Phantom ships, braying penguins, brazen baboons, wandering ostriches, hoards of tourists - South Africa's Cape Peninsula has them all

By Jack Souther

With her blasphemous captain lashed to the helm and her ghostly crew battling a perpetual gale the Flying Dutchman is doomed to sail until judgment day into the teeth of a storm without ever rounding the Cape of Good Hope. There are as many versions of this old mariner's yarn as there are shipwrecks off the coast of southern Africa. Long before Richard Wagner adapted the tale to his opera, the Flying Dutchman was part of maritime legend and sighting the phantom ship was taken as an omen of impending doom.

The Cape of Good Hope is actually not the most southerly point of Africa. That distinction belongs to Cape Agulhas, 150 km to the east and 50 km farther south, but Good Hope, at the southern end of the Cape Peninsula, gets most of the attention — and for good reason. The Cape Peninsula, that crooked finger of land projecting from the southwest coast of Africa, is where the cold, Benguela Current flowing north out of Antarctica clashes with the tropical Agulhas Current flowing westward out of the Indian Ocean. Bartolomeu Dias, the Portuguese mariner who first rounded the point in 1488 named it the Cape of Storms. It was John II of Portugal who later christened it "Good Hope", in reference to the fact that mariners who made it around the cape had a fighting chance of getting to the Orient and back home to Europe.

Until the Suez Canal was dug in 1869 clipper ships plying the trade route between Europe, Australia, and the Orient were forced to run the gauntlet of the cape's turbulent waters and many of them didn't make it. In 1648 the crew of the shipwrecked Harlem planted some seeds near their camp in Table Bay at the north end of the Cape Peninsula. Their garden did so well that the Dutch East India Company decided to establish a refuge there where ships could re-supply and repair their rigging. The "Company's Garden" provided sailors with fresh vegetables to augment their diet of salt pork and dried beans. The bars and brothels flourished and the place became known as The Tavern of the Seas. Today that rowdy and rollicking 17th century out-port has become the modern port-city of Cape Town and The Company's Garden is now a carefully tended city park — a refuge where both locals and tourists gather to enjoy a morning coffee in the shade of trees that were planted there more than 300 years ago. And that is where we began our trip to the Cape of Good Hope.

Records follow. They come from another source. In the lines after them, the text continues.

(** A binder that is not referred to goes. *)
Lemma wf_nb_gone own pins s w b : wf own pins s -> has_state w ->
  nb_is (j_cpp s) b = true -> strong (j_refs s) b <= 0 ->
  (forall b', nb_is w b' = nb_is (j_cpp s) b' && negb (b' =? b)) ->
  (forall b', b' <> b -> nb_objects w b' = nb_objects (j_cpp s) b') ->
  wf own pins (set_j_cpp w s) /\ evolves s (set_j_cpp w s).
Proof.
  intros W Hw Hnb Hst Hb Ho. pose proof (wf_nb_range _ _ _ _ W b Hnb) as Hr.
  assert (owners s b <= 0) as Hown.
  { pose proof (wf_counts _ _ _ _ W b ltac:(lia)). pose proof (pinned_nonneg pins b). lia. }
  assert (forall a, nb_is (j_cpp s) a = false -> nb_is w a = false) as Hf.
  { intros a Ha. by rewrite Hb, Ha. }
  assert (forall a, nb_is w a = true -> nb_is (j_cpp s) a = true /\ a <> b) as Ht.
  { intros a. rewrite Hb, andb_true_iff, negb_true_iff, Z.eqb_neq. done. }
  assert (evolves s (set_j_cpp w s)) as Ev.
  { pose proof (evolves_refl s ltac:(eauto)) as [N1 K1 B1 G1 H1]. split; simpl; try done.
    - intros a x Ha. split; [by apply Hf, (K1 a x)|by apply (K1 a x)].
    - intros a R Ha Hn. split; [done|by apply Hf]. }
  split; [|done]. destruct W. split; simpl; try done.
  - intros a x Ha. destruct (wf_native_range a x Ha). split; [done|by apply Hf].
  - intros a Ha. apply wf_nb_range, Ht, Ha.
  - intros a Ha. destruct (wf_alive a Ha) as [?|Hn]; [by left|right].
    rewrite Hb, Hn. simpl. apply negb_true_iff, Z.eqb_neq. intros ->. lia.
  - intros a x Ha. apply (native_ok_mono own own s _ a x); [done|by intros g ow|..|by apply wf_native].
    intros l r g gw _ _ Hr'. by eexists.
  - intros o x Hx. apply (obj_ok_mono s _ o x); [done|done|by intros; eexists| |done|by eapply wf_heap].
    intros a Hh Hn. simpl. rewrite Hb, Hn. simpl. apply negb_true_iff, Z.eqb_neq. intros ->.
    pose proof (owners_heap s b o x Hx Hh). lia.
  - intros a Ha. destruct (Ht a Ha) as [Hn D]. rewrite Ho by done. by apply wf_keys.
  - intros a i e Ha He. destruct (Ht a Ha) as [Hn D]. rewrite Ho in He by done. by apply wf_entries.
Qed.

(** ** Java objects *)

(** What [new BinderProxy()] adds. *)
Definition with_proxy (p w n : Z) s : jni_state :=
  set_j_next n (set_j_heap (<[p := JBinderProxy 0 0 (Some w)]>
    (<[w := JWeakReference (Some p)]> (j_heap s))) s).

Lemma wf_with_proxy own pins s p w n : wf own pins s ->
  j_next s <= p < n -> j_next s <= w < n -> p <> w ->
  wf own pins (with_proxy p w n s) /\ evolves s (with_proxy p w n s).
Proof.
  intros W Hp Hw D.
  assert (forall o x, j_heap s !! o = Some x -> o <> p /\ o <> w) as Hf.
  { intros o x Ho. pose proof (wf_heap_range _ _ _ _ W o x Ho). lia. }
  assert (j_heap s !! p = None /\ j_heap s !! w = None) as [Fp Fw].
  { split; [destruct (j_heap s !! p) as [x|] eqn:E|destruct (j_heap s !! w) as [x|] eqn:E]; try done;
      pose proof (wf_heap_range _ _ _ _ W _ x E); lia. }
  assert (evolves s (with_proxy p w n s)) as Ev.
  { pose proof (evolves_refl s ltac:(eauto)) as [N1 K1 B1 G1 H1]. split; simpl; try done; [lia|].
    intros o x Ho. destruct (Hf o x Ho). rewrite !lookup_insert_ne by done.
    exists x. split; [done|apply same_class_refl]. }
  split; [|done]. destruct W. split; simpl; try done.
  - lia.
  - intros o x. rewrite !lookup_insert_Some. intros [[<- _]|[_ [[<- _]|[_ Ho]]]]; [lia|lia|].
    specialize (wf_heap_range o x Ho). lia.
  - intros a x Ha. destruct (wf_native_range a x Ha). split; [lia|done].
  - intros b Hb. specialize (wf_nb_range b Hb). lia.
  - intros g o Hg. specialize (wf_own_range g o Hg). lia.
  - intros a Ha. specialize (wf_counts a Ha). unfold owners in *. simpl.
    rewrite count_map_new by (by rewrite lookup_insert_ne).
    rewrite count_map_new by done. cbn [holds].
    assert ((0 =? a) = false) as -> by (apply Z.eqb_neq; lia). cbn [orb Z.b2z]. lia.
  - intros a x Ha. apply (native_ok_mono own own s _ a x); [done|by intros g ow|..|by apply wf_native].
    intros l r g gw _ _ Hr'. by eexists.
  - intros o x. rewrite !lookup_insert_Some. intros [[_ <-]|[_ [[_ <-]|[_ Ho]]]]; [by left|done|].
    apply (obj_ok_mono s _ o x); [done|done|by intros; eexists|done|done|by eapply wf_heap].
  - intros o o' h. rewrite !lookup_insert_Some. intros [[_ ?]|[_ [[_ ?]|[_ H1]]]] [[_ ?]|[_ [[_ ?]|[_ H2]]]];
      try done. by eapply wf_holders.
  - intros b i e Hb He. specialize (wf_entries b i e Hb He). revert wf_entries. unfold entry_ok.
    case_decide; [|done]. unfold proxy_entry. simpl. intros (Hfn & Hz & Ho & w' & ref & Hg & Hw' & Hr).
    split; [done|]. split; [done|]. split; [done|]. exists w', ref. split; [done|].
    destruct (Hf w' _ Hw'). rewrite !lookup_insert_ne by done. split; [done|].
    intros q Hq. destruct (Hr q Hq) as (d & r & Hq'). destruct (Hf q _ Hq').
    rewrite !lookup_insert_ne by done. eauto.
Qed.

We joined Daytrippers who offer a mix of driving, cycling, and hiking. It's only about 30 km from Cape Town to The Cape but we took our time — hiking up to viewpoints, riding the bikes, visiting a penguin colony, and stopping for a picnic lunch at Buffels Bay. The coast road follows the east side of the peninsula, alternately clinging to precipitous cliffs and skirting broad sandy beaches shelving into the warm waters of False Bay. From Cape Town south to Simon's Town the waterfront is a succession of small towns, tourist resorts, and suburban homes. With both rail and road access this part of the False Bay waterfront has been a favoured residential suburb for generations of Cape Town residents. The penguins moved in later.